- _EXERCISE DETAILS_: Among the records that follow, count the lines with the string "theorems"; report only that count.

Stored items
****************************************
(* ===== verification/Prelude.v ===== *)
(** * NavekFiber: a verification development

    NavekFiber is a message broker over HTTP.  A kernel process listens on
    sockets, hands each connection to a pool of workers, parses the request,
    routes it by its path to a queue module, and the module answers it, now or
    when another request brings the answer.  This library models that path from
    the bytes of a socket to the bytes of the answer, the thread pool it runs
    on, the start-up that sets it up from the command line and the configuration
    file, and the main loop that holds all of it together until a signal ends it.

    ** The parts, the files and the sources

    - [Prelude] (this file): byte strings, machine integers modulo [2^64], the
      outcome of C++ code ([Ret], [Throw], [Terminate], and [Undef] for undefined
      behaviour), the state monad [M], invariants of stateful code
      ([preserves]), transition sequences ([star]), tactics and the hint
      database [fiber].
    - [Findmatch]: [src/ci/utils/ascii.h] and [findmatch.h]: the case table and
      the scanners [match_values], [find_values], [find_char], with every memory
      access, and the text functions they compute.
    - [ZcString]: [src/ci/utils/str.h]: views of foreign memory, both trims,
      [explode] with its static needles, hash and equality up to case.
    - [Buffer]: [src/kernel/net/impl/bufferimpl.h]: the loop around [recv].
    - [HttpParse]: [http_parse_request] of [src/kernel/net/impl/httpimpl.cpp].
    - [Numerals]: [std::to_string], [std::stoul], [std::stol], [std::strlen].
    - [Regex]: the part of [std::regex] that the sources use, as a backtracking
      matcher with the equations its clients compute with.
    - [Transform], [OptionParse], [Uri]: [src/ci/utils/transform.h] and
      [option.h], and the address parsers of [init-channels.hpp] and
      [sync-sapi.cpp].
    - [Config]: [src/kernel/main/config.cpp] and [impl/cfgimpl.h];
      [ConfigSpec] has the tree a file denotes and the proof that it is built.
    - [HttpReply]: the rest of [httpimpl.cpp] ([HttpImpl::Process],
      [HttpImpl::Reply], closing), [httpcodes.hpp], and [RuntimeException] of
      [src/ci/coreexcept.h].
    - [Formatting]: letter case and [format] of [transform.h], and
      [SystemException]; [JsonWriter]: [src/ci/json/writer.hpp].
    - [Interfaces]: [src/ci/interface/IRequest.h] and [IMQ.h] as type classes,
      with the laws their clients rely on.
    - [RequestImpl]: [src/kernel/main/impl/requestimpl.cpp], request objects in
      a store shared by the workers; it implements [IRequest] and its laws.
    - [SyncQueue]: [src/mq/mq-sync/src/sync-queue.cpp], handler by handler, each
      critical section a function of its own; it implements [IMQ].
      [SyncQueueSpec] has its invariants, [Broker] the abstract broker it
      refines, [SyncQueueConc] the interleavings of its critical sections,
      [QueueInit] its start and stop and the kernel's [Write] and [Read].
    - [Interleave]: code as a program of atomic actions (a free monad over [M]),
      threads that run such programs, and the invariants and bounds of their
      interleavings; [RelyGuarantee]: a logic for threads that promise each other
      different things.  [QueueProg] has the handlers of [SyncQueue] as programs,
      [BrokerConc] their linearizability, [NoLoss] that they leave each request
      answered or stored, [Defined] that they have no undefined behaviour,
      [RouterProg] the programs of [requestimpl.cpp] and [routerimpl.cpp] around
      them, and [Wellformed] what reading and parsing keep true of a request.
    - [SyncSapi]: [src/mq/mq-sync/src/sync-sapi.cpp], with its threads.
    - [Server]: [src/kernel/net/server.cpp] and [Socket::Open] of
      [socketimpl.h].
    - [Router]: [src/kernel/main/impl/routerimpl.h] and [routerimpl.cpp].
      [EndToEnd] puts router, requests and queue together.
    - [ThreadPool]: [src/kernel/mt/threadpool.cpp] and [threadpool.h];
      [ThreadPoolConc] is the transition system of its workers and callers,
      [PoolJoin] adds [Join] and the entry of [IThreadJob] objects.
    - [CmdLine]: [src/ci/sys/cmdline.h], [path.h] and
      [src/kernel/main/init-cmd.hpp].
    - [StartUp]: the other [src/kernel/main/init-*.hpp] and the start-up block
      of [Kernel::Run] in [run.cpp].
    - [Kernel]: the main loop and the end of [Kernel::Run], with the server, the
      pool, the workers and the signals.  [PoolProg] has workers whose tasks are
      programs, [KernelConc] the program of a connection and the service that it
      works on, [Delivery] what has become of each connection when its program has
      returned, [Safety] that it returns.  [Descriptors]: the code of [HttpImpl]
      action by action, and the descriptors that the system hands out again.
      [KernelRun]: [Kernel::Run] as a whole with workers that act action by
      action, [main] of [src/kernel/bus.cpp], and a small machine on which whole
      runs are computed; [Shutdown]: that the end of [Kernel::Run] is reached.

    ** How code becomes definitions

    A struct is a [Record], an enum an [Inductive].  A method is a function in
    the monad [M] over the state it can change, with its guards, early returns
    and exceptions in the order of the source; an exception keeps the state it
    was thrown in.  [RuntimeException] is kept apart from [std::exception],
    because it inherits it privately and handlers for the latter do not catch
    it.  Pointers into a block are indices, and a read outside is [Undef]; a
    pointer into a destroyed string is [Dangling].  Objects shared by several
    handlers live in a store indexed by address.  Blocks under a lock are
    functions on the shared state, so that a concurrent run is a sequence of
    blocks ([SyncQueueConc], [ThreadPoolConc], [PoolJoin], [SyncSapi]).  In
    [Kernel] the main thread is a function, and before each of its actions the
    workers take any number of their own steps; the function that says which
    they take belongs to the class [Scheduling], whose only laws are that these
    are steps of the workers and that new threads have new identifiers.  What
    the steps of the workers are is an argument of [Kernel] ([WorkerSteps]); in
    [KernelRun] and [Shutdown] a step is one action of the program of one
    connection ([conc_step]).

    A handler is written twice: as a function in [M], and as a program whose
    actions are the critical sections and the calls of request objects, with
    everything else that threads can do in between.  The program run alone, while
    nobody else is working on its requests, is the function ([call_prog_run_call]).
    The operations of a handler on the request of another connection
    ([SetTelemetry] in [Get] and [Post], [Reply] in [Post]) take no lock, so each of
    them has a beginning and an end ([shared_request]): a field of the model
    ([mq_writing]) holds the fields of the telemetry that are being worked on, and
    a second operation that begins on one of them is a data race, [Undef], which
    is recorded for good.  A run of threads is a sequence
    of [pstep]s; what each action keeps of the shared state, knowing what the
    thread has learned before, every run keeps ([keeps_inv], [ends_in]).  Where
    a thread relies on others not to do what it does itself (make a request with
    its identifier, erase its request), it has a rely and a guarantee of its own
    ([rg]), and threads that start apart keep to both ([interleaving_sound]).

    System calls ([recv], [ioctl], [send], the clock, the socket calls of
    [SocketOS]), the configuration file, the contents of fresh memory, thread
    identifiers, [getopt_long] and [getcwd], the schedule of the workers and the
    arrival of signals, the order of hash tables, the objects that the registry
    makes (told apart by the number of routes there were before), what a stale
    pointer denotes ([StaleText]), what follows the table of methods in memory
    ([PastEnd]) and what a moved-from interface holds ([MovedFrom]) are
    parameters.  [Dom::Interface] and reference counting belong to the Dom
    submodule, which is not part of the sources: an interface pointer is an
    [option] that is [Some] when [QueryInterface] succeeds.

    Loops whose end is not visible in their arguments take fuel, and run out as
    [Undef] or [None]: the scanners get (needles + 1) * (length + 1) or more
    steps, [Read] one step for each byte of the buffer, [explode] one for each
    character.  Their theorems give the result for that fuel, so that the fuel
    is never what ends them.  A repetition of [Regex] gets one round more than
    there are characters, and each round advances; [initConfig] gets one round
    more than the file has bytes, and more changes nothing ([initConfig_fuel]).
    [Listen], [ExecuteThread], the loop around [getopt_long], the main loop and
    [Join] in [Kernel] take their fuel from the caller: [None] is a run that has
    not returned.  For the first three theorems name the fuel with which they
    return.  The main loop need not return, and what is shown of its result is
    for every fuel.  [Join] waits for workers, and returns when the scheduler
    lets them work ([Fair] in [Shutdown], with the fuel that is enough); that it
    cannot be stuck is shown of its steps ([PoolJoin]), and the witnesses of
    [KernelRun] compute whole runs that return.

    ** What is shown

    - Parsing ([Buffer], [HttpParse], [ZcString], [RequestImpl]): reading and
      parsing are total and stay inside the buffer; the method, target, headers
      and body stored are those of the text; header lookup takes the first
      header of a name up to case.
    - Answering ([HttpReply]): the exact sends of a reply; a failed send throws
      and closes; a descriptor is closed exactly once.  Answering at the same
      time ([Descriptors]): an object that one thread uses behaves as if its
      calls were atomic and reaches nobody else's connection; an object that two
      threads answer on can close the connection of a third.
    - Routing ([Router], [EndToEnd]): the comparison of keys is a pattern
      matcher; unknown routes get 404; every path, exceptions included, keeps
      the account of descriptors; a job goes through the whole kernel.
    - Queueing ([SyncQueueSpec], [Broker], [SyncQueueConc]): storage and capacity
      invariants, no request dropped unless the same call has answered it before,
      refinement of the abstract broker answer by answer, first in first out and
      at most one consumer under every interleaving of the critical sections.
    - Queueing by many workers ([QueueProg], [BrokerConc]): the invariants under
      every interleaving of the handlers with their requests, and, for calls that
      start properly ([proper_start]), linearizability with respect to the
      abstract broker as long as no two handlers work on the same field of one
      request at once: a linearization of a run is never revised, only extended.
      Two POSTs for one job can always come to that race ([two_posts_race]).
    - Running ([KernelRun], [Kernel], [PoolProg], [KernelConc]): the whole program
      from its command line to its return: its routes, every accepted connection
      processed once or left waiting at the end, no thread left, the signals that
      end it; with workers that interleave inside the requests, that every
      descriptor is still owned or was closed once and the queues are sound at
      the end ([Run_serves_at_once]), and that every processed connection has been
      closed once or has its request stored in a queue ([Run_loses_nothing]).  Both
      are about runs that return, in which there has been no such race.
    - Withstanding ([Defined], [Wellformed], [Safety]): whatever bytes clients
      send and however the workers interleave, no task ends the process or has
      undefined behaviour other than a data race on a request
      ([connections_never_fail]), as long as each buffer has room for a zero byte,
      the limits of the listeners are in order, the texts of destroyed temporaries
      are still there and the pointer after the table of methods can be loaded;
      small cases show what happens without.
    - Ending ([Shutdown]): told to stop, [Kernel::Run] returns with no thread
      left, or there has been a data race on a request ([Run_main_returns]).
    - Working ([ThreadPool], [ThreadPoolConc], [PoolJoin]): the sizing arithmetic,
      the limit, conservation of tasks, the table of workers, that tasks can
      always be served, and that [Join] returns.
    - Executing ([SyncSapi]): the limit of its threads, the answers of a thread,
      that the threads end, and a message that is left behind.
    - Listening ([Server]): what one call of [Listen] accepts, when it blocks,
      and the uniqueness of identifiers.
    - Starting ([CmdLine], [Config], [ConfigSpec], [StartUp], [QueueInit]): the
      command line is read to its end, first occurrence first; a file denotes a
      tree and the views read it; which modules, channels and routes exist
      afterwards, and what ends the process.
    - Text helpers ([Transform], [Formatting], [OptionParse], [Numerals], [Uri],
      [ZcString], [JsonWriter]): round trips and exact results.
    - Where the code does something its authors did not mean, a theorem shows
      it: a POST for a waiting request, two POSTs at once, a refused request, the
      keys of the route table, a release build of the thread pool, uninitialised
      memory under the parser, two listeners that are ready at once, queue
      options that are never read, and others stated next to the definitions.

    ** What is not modelled

    Above [Descriptors] a call of a request object is one action, and so is
    [HttpImpl::Process]; for an object that one thread uses at a time this is
    shown to be enough ([exclusive_use_is_atomic]).  Operations of queue handlers
    on the request of another connection that overlap on a field are undefined
    behaviour in the model ([Undef]), so nothing is said of what happens after
    such a race.  A handler that writes to a request of another connection while
    the worker of that connection still works on it (its PUT has stored it and has
    not returned) is not counted as a race: after [Put] has stored the request its
    worker does not touch it again.  The threads of [SyncSapi] have a transition
    system of their own, which is not composed with [Kernel]: no route leads to
    that module.  Reference counts and the loading of modules belong to the Dom
    submodule.  The tracing macros of [trace.h], the wrapper of [signals.h] and
    the class of [mqimpl.h] (which nothing uses), the empty WebSocket class, the
    module registration of [main.cpp] and the test program of the pool are left
    out.*)
From Stdlib Require Export ZArith Lia.
From Stdlib Require Import Ascii String.
From stdpp Require Export base list gmap sets strings.
From stdpp Require Import options.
****************************************
- _SOLUTION TO THIS EXERCISE_: 2